Paw Patrol follows a little boy, Ryder, and his team of pups, who save the day in their fictional town. There’s Marshall, a firefighting dalmatian, and Skye, the fearless cockapoo who flies around on lookout. But one of the most popular characters is the German shepherd Chase, who happens to be a cop.
Last week the show’s Twitter account announced it was muting content “for Black voices to be heard so we can continue to listen and further our learning.” And Twitter did its thing in the replies.PAW Patrol✔@pawpatrol
In solidarity of #amplifymelanatedvoices we will be muting our content until June 7th to give access for Black voices to be heard so we can continue to listen and further our learning. #amplifyblackvoices
One person linked to a 2018 article on the satirical website the Onion, “Paw Patrol Writers Defend Episode Where German Shepherd Cop Shoots Unarmed Black Lab 17 Times in Back.”

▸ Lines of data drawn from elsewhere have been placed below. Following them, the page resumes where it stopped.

(* ===== verification/RecordViewer.v ===== *)
(** * Viewing several records ([cyber/record/record_viewer.cc])

    The viewer merges the messages of its readers, a second of recorded time
    at a time.  What it needs of a reader is the interface [MessageReader] and
    its laws; [RecordReader] is an instance. *)

From stdpp Require Import sorting.
From S2P Require Import Prelude RecordFile RecordFlush Record.

Local Open Scope Z_scope.
Local Open Scope cyber_scope.

Abbreviation message := SingleMessage.t.
Abbreviation time := SingleMessage.time.

(** ** What a viewer asks of a reader *)
Class MessageReader (R : Type) := {
  rd_header : R → Header.t;
  rd_valid : R → bool;
  rd_channels : R → gset string;
  rd_ReadMessage : Z → Z → R → option (option message * R);
  rd_Reset : R → R
}.

(** [reading h all left r]: [r] reads the record [all], in the order of time
    and within the times its header [h] gives, and has still to return
    [left]. *)
Class MessageReaderLaws (R : Type) `{MessageReader R} := {
  reading : Header.t → list message → list message → R → Prop;
  reading_facts h all left r :
    reading h all left r →
    rd_valid r = true ∧ rd_header r = h ∧ Stream.in_order all ∧ left `suffix_of` all ∧
    Forall (λ m, Header.begin_time h <= time m <= Header.end_time h) all;
  reading_step h all left b e r :
    reading h all left r → b <= e →
    ∃ o r' left', rd_ReadMessage b e r = Some (o, r') ∧ reading h all left' r' ∧
      ∃ pre, Forall (λ m, time m < b) pre ∧
        match o with
        | Some m => left = pre ++ m :: left' ∧ b <= time m <= e
        | None => left = pre ++ left' ∧ Forall (λ m, time m < b ∨ e < time m) left'
        end;
  reading_reset h all left r : reading h all left r → reading h all all (rd_Reset r)
}.

#[export] Instance record_reader `{RecordProtos} : MessageReader RecordReader.t := {
  rd_header := RecordReader.header_;
  rd_valid := RecordReader.is_valid_;
  rd_channels := RecordReader.GetChannelList;
  rd_ReadMessage b e r := RecordReader.ReadMessage (Stream.fuel_of r) b e r;
  rd_Reset := RecordReader.Reset
}.

#[export] Program Instance record_reader_laws `{RecordProtoLaws} : MessageReaderLaws RecordReader.t := {
  reading := Stream.reading
}.
Next Obligation.
  intros ? ? h all left r (hd & l0 & x & stale & ms & l & _ & _ & _ & _ & _ & (Hv & _) & _ & _ & Hsuf & Hh & Hord & Hbd).
  by split_and!.
Qed.
Next Obligation. intros. by apply Stream.reading_step. Qed.
Next Obligation. intros. by apply (Stream.reading_reset _ _ left). Qed.

(** ** Reading a window to its end: the [while (true)] loop of [FillBuffer] *)
Definition within (b e : Z) (m : message) : Prop := b <= time m <= e.
#[export] Instance within_dec b e m : Decision (within b e m).
Proof. unfold within. apply _. Defined.

Section window.
Context {R : Type} `{MessageReader R}.

Fixpoint read_window (fuel : nat) (b e : Z) (r : R) : option (list message * R) :=
  match fuel with
  | O => None
  | S fuel =>
      match rd_ReadMessage b e r with
      | None => None
      | Some (None, r) => Some ([], r)
      | Some (Some m, r) => '(ms, r) ← read_window fuel b e r; Some (m :: ms, r)
      end
  end.

Lemma filter_within_before b e l : Forall (λ m, time m < b) l → filter (within b e) l = [].
Proof.
  induction 1 as [|m l Hm _ IH]; [done|]. rewrite filter_cons, decide_False; [done|]. unfold within. lia.
Qed.

Lemma filter_within_out b e l : Forall (λ m, time m < b ∨ e < time m) l → filter (within b e) l = [].
Proof.
  induction 1 as [|m l Hm _ IH]; [done|]. rewrite filter_cons, decide_False; [done|]. unfold within. lia.
Qed.

(** What is left after a window: nothing was lost of what comes later. *)
Definition later (e : Z) (m : message) : Prop := e < time m.
#[export] Instance later_dec e m : Decision (later e m).
Proof. unfold later. apply _. Defined.

Lemma filter_later_before b e l : b <= e → Forall (λ m, time m < b) l → filter (later e) l = [].
Proof.
  intros Hbe. induction 1 as [|m l Hm _ IH]; [done|]. rewrite filter_cons, decide_False; [done|]. unfold later. lia.
Qed.

Context `{!MessageReaderLaws R}.

Lemma read_window_spec b e : ∀ fuel h all left r,
  reading h all left r → b <= e → (length left < fuel)%nat →
  ∃ r' left', read_window fuel b e r = Some (filter (within b e) left, r') ∧ reading h all left' r' ∧
    filter (later e) left' = filter (later e) left.
Proof.
  induction fuel as [|fuel IH]; intros h all left r Hr Hbe Hlen; [lia|]. cbn [read_window].
  destruct (reading_step h all left b e r Hr Hbe) as (o & r1 & left1 & -> & Hr1 & pre & Hpre & Ho).
  destruct o as [m|].
  - destruct Ho as [-> Hm]. rewrite length_app in Hlen. cbn in Hlen.
    destruct (IH h all left1 r1 Hr1 Hbe ltac:(lia)) as (r' & left' & -> & Hr' & Hl). cbn [mbind option_bind].
    exists r', left'. split_and!; [|done|].
    + do 2 f_equal. rewrite filter_app, (filter_within_before b e pre), filter_cons, decide_True by done. done.
    + rewrite Hl, filter_app, (filter_later_before b e pre), filter_cons, decide_False by (done || unfold later; lia). done.
  - destruct Ho as [-> Hout]. exists r1, left1. split_and!; [|done|].
    + by rewrite filter_app, (filter_within_before b e pre), (filter_within_out b e left1).
    + by rewrite filter_app, (filter_later_before b e pre).
Qed.
End window.

(** ** The viewer *)
Module RecordViewer.
Section viewer.
Context {R : Type} `{MessageReader R}.

Record t := mk {
  begin_time_ : Z;
  end_time_ : Z;
  channels_ : gset string;
  channel_list_ : gset string;
  readers_ : list R;
  readers_finished_ : list bool;
  curr_begin_time_ : Z;
  msg_buffer_ : list message
}.

Definition kStepTimeNanoSec : Z := 1000000000.
Definition kBufferMinSize : Z := 128.

(** [multimap::emplace]: after the elements with the same key. *)
Fixpoint emplace (m : message) (buffer : list message) : list message :=
  match buffer with
  | [] => [m]
  | x :: buffer => if time m <? time x then m :: x :: buffer else x :: emplace m buffer
  end.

“Defund the paw patrol,” someone replied, while another added, “Euthanize the police dog.”
“For a paramilitary organization Chase breaks so many privacy laws it’s ridiculous. Sky also in direct violation of international standards preventing dogs from flying helicopters,” another Twitter user wrote.
The comments were mostly in jest — although some took dark humor to a new level. However, it ended up sparking a wider debate about how good cops, like the lovable Chase, should be portrayed on television.
The New York Times published an article on Wednesday titled “The Protests Come for Paw Patrol,” and while it acknowledged people calling for the show to be “canceled” weren’t really serious, it basically pointed out why a character like Chase could be problematic.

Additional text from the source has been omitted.